What is required. Once you find the line with "intros H. pose", copy it and every line after it through the end of the entries below, exactly as written.

== Exercise inputs

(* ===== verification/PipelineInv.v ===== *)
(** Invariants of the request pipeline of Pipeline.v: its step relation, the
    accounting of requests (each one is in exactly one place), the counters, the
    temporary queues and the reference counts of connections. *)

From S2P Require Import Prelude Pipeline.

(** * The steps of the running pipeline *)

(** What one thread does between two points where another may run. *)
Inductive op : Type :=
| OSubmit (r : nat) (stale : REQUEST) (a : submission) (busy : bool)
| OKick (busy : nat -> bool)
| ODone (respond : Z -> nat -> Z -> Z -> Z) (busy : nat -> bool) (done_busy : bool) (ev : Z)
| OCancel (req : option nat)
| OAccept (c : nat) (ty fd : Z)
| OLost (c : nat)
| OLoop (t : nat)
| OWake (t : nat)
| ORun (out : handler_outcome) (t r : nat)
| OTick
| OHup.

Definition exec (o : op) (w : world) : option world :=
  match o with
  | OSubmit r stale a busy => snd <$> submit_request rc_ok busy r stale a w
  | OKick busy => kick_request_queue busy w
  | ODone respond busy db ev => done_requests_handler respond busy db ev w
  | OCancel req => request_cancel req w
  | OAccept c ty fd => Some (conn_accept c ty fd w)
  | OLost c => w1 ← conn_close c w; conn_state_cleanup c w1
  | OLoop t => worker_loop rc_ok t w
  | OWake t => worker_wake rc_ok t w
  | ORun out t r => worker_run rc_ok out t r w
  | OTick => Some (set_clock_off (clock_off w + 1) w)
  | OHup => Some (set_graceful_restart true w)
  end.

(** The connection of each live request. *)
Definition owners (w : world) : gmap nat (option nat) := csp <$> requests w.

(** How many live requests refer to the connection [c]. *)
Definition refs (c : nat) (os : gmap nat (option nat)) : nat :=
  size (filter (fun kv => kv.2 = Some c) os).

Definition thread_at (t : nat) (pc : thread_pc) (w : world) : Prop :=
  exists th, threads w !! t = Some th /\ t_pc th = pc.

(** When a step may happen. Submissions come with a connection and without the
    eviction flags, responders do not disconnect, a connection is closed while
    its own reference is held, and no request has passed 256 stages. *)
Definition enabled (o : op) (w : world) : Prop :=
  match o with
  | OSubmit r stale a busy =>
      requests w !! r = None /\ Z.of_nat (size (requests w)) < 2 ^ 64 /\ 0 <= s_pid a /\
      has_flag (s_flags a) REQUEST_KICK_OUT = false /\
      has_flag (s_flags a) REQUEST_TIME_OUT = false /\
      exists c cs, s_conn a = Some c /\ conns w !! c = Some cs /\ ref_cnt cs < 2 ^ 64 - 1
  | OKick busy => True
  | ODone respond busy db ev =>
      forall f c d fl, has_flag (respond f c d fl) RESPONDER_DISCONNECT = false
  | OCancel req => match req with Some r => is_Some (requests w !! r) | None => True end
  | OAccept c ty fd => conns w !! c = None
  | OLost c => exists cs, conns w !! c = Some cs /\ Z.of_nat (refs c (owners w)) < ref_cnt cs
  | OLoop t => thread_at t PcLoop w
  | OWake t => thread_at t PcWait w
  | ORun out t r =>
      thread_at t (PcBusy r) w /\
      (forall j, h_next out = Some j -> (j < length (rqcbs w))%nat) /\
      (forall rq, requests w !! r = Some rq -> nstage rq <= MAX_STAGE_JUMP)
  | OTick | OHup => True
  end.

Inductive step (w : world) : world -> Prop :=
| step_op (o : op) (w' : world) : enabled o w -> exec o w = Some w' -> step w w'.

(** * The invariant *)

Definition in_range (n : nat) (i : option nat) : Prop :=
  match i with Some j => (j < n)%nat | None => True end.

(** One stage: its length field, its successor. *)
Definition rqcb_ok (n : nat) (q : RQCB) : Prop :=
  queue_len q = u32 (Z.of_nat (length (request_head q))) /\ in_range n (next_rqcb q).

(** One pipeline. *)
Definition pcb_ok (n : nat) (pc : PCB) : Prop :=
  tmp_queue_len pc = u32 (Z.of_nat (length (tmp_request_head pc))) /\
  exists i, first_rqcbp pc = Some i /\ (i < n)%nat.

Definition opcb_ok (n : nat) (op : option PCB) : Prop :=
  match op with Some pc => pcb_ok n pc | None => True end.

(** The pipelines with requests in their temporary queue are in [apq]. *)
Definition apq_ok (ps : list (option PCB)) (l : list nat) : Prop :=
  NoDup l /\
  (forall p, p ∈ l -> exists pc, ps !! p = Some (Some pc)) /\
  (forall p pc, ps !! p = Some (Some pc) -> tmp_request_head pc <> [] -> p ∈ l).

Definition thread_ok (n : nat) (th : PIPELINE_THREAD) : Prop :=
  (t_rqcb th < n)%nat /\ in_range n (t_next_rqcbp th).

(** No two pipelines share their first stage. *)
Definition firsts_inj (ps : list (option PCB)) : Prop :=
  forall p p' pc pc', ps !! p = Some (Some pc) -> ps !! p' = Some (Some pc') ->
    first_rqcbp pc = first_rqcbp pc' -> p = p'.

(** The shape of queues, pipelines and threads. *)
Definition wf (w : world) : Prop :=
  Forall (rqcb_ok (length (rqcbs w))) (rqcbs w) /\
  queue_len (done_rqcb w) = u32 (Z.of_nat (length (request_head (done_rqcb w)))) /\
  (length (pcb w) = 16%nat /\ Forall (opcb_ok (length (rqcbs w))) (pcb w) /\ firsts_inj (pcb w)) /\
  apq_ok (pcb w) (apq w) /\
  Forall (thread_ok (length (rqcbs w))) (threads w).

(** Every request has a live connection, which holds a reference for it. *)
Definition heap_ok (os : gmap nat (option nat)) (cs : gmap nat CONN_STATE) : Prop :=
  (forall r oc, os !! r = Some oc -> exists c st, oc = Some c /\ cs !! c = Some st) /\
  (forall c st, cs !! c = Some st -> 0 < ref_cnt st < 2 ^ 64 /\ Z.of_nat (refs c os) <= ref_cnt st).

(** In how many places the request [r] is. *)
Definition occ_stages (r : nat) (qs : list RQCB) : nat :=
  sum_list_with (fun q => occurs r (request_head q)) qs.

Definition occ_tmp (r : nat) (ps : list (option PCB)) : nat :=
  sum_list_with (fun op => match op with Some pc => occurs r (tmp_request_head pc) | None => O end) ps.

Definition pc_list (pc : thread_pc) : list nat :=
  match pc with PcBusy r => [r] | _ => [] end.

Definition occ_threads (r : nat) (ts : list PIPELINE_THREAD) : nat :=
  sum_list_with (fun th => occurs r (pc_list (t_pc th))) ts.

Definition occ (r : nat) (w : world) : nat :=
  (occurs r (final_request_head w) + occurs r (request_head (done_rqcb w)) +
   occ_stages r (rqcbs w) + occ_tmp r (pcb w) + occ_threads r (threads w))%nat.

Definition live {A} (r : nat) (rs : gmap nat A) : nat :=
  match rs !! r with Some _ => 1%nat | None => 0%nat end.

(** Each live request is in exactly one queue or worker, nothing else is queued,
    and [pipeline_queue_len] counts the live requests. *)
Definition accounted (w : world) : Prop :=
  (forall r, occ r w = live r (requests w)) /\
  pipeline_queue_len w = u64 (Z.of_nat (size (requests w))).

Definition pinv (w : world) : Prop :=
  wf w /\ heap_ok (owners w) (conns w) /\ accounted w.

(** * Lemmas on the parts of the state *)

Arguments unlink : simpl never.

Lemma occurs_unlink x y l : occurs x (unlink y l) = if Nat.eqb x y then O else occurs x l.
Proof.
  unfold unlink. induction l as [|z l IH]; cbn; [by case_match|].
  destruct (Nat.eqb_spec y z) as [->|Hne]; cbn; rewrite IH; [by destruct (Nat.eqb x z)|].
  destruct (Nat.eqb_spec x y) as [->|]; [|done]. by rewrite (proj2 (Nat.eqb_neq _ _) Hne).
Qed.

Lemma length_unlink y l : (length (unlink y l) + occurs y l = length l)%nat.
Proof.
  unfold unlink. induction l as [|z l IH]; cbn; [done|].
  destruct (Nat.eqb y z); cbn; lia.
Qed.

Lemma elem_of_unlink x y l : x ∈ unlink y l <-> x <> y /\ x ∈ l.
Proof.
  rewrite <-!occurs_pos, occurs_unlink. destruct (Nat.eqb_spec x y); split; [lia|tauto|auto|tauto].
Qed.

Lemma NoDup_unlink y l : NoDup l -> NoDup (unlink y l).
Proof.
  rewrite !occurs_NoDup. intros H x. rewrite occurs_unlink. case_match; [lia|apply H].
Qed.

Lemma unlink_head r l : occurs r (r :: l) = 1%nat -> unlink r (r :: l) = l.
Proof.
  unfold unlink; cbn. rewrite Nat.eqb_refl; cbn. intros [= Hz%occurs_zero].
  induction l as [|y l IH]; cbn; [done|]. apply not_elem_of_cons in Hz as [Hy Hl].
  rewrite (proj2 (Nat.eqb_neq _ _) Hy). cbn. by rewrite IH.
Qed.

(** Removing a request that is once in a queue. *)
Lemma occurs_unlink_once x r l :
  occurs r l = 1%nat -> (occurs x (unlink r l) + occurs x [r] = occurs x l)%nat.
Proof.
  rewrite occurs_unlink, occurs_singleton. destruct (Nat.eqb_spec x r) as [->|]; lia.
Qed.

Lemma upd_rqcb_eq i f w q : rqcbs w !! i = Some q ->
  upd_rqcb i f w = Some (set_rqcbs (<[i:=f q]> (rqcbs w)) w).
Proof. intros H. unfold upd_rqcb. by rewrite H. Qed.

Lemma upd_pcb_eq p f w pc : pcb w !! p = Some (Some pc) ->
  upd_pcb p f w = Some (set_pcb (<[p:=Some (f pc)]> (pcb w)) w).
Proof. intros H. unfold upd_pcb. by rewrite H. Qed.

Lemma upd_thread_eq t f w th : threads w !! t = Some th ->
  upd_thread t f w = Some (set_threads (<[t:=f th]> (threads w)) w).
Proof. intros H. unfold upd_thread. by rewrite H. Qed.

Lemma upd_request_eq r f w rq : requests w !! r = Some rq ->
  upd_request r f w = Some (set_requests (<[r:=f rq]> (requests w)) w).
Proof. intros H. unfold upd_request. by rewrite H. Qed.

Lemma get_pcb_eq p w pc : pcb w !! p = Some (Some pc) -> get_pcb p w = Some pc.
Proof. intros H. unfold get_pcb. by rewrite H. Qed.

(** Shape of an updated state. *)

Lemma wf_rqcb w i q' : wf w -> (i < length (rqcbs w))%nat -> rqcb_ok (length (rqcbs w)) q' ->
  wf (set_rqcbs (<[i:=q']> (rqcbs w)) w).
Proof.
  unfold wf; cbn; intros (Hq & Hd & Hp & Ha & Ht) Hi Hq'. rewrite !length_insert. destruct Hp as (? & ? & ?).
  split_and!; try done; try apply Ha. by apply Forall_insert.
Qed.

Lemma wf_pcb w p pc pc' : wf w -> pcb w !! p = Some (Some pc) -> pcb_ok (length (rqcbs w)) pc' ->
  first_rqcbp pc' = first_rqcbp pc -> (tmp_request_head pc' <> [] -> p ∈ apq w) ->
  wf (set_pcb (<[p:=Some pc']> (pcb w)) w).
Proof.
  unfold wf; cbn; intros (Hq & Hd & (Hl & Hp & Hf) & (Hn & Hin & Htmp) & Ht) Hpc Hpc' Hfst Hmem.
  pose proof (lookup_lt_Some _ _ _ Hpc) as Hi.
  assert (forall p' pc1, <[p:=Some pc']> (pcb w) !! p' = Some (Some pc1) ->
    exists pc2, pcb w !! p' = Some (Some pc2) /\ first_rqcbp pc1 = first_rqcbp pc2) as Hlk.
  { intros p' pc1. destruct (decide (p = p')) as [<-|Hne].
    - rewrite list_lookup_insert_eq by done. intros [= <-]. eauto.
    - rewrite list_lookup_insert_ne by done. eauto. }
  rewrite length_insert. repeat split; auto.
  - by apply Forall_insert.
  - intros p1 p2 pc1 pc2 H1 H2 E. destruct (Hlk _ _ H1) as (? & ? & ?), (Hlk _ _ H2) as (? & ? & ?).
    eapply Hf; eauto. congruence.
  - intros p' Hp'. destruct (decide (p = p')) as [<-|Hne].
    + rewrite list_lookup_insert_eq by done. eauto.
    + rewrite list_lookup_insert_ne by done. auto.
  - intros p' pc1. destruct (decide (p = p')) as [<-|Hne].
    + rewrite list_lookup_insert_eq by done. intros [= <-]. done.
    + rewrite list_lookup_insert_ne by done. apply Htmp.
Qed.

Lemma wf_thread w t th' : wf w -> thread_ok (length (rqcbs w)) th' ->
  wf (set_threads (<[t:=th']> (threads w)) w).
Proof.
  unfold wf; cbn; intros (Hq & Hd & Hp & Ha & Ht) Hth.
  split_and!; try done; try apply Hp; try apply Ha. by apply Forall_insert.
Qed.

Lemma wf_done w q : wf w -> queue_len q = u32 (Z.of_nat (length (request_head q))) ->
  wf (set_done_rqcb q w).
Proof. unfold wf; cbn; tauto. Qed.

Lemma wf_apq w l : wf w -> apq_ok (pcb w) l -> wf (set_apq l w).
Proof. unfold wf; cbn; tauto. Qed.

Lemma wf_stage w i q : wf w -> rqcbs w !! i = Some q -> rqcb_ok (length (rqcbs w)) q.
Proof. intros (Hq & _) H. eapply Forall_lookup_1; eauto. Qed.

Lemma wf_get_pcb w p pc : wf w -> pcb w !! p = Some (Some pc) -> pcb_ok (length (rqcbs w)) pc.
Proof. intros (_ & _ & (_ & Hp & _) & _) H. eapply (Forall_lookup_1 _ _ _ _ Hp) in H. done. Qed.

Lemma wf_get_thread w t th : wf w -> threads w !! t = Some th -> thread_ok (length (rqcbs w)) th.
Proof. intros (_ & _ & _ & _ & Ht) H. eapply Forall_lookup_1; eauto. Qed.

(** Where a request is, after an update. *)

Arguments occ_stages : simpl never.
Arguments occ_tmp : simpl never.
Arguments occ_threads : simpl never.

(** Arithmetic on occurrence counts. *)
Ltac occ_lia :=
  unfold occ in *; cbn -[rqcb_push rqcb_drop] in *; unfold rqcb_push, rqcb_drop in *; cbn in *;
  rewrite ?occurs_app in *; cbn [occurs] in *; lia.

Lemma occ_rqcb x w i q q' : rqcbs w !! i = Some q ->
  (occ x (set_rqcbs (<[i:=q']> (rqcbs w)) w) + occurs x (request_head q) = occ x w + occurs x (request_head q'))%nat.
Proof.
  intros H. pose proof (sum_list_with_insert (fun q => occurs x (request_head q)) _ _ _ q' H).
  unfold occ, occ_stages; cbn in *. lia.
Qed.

====

Task response.
  intros H. pose proof (sum_list_with_insert (fun q => occurs x (request_head q)) _ _ _ q' H).
  unfold occ, occ_stages; cbn in *. lia.
Qed.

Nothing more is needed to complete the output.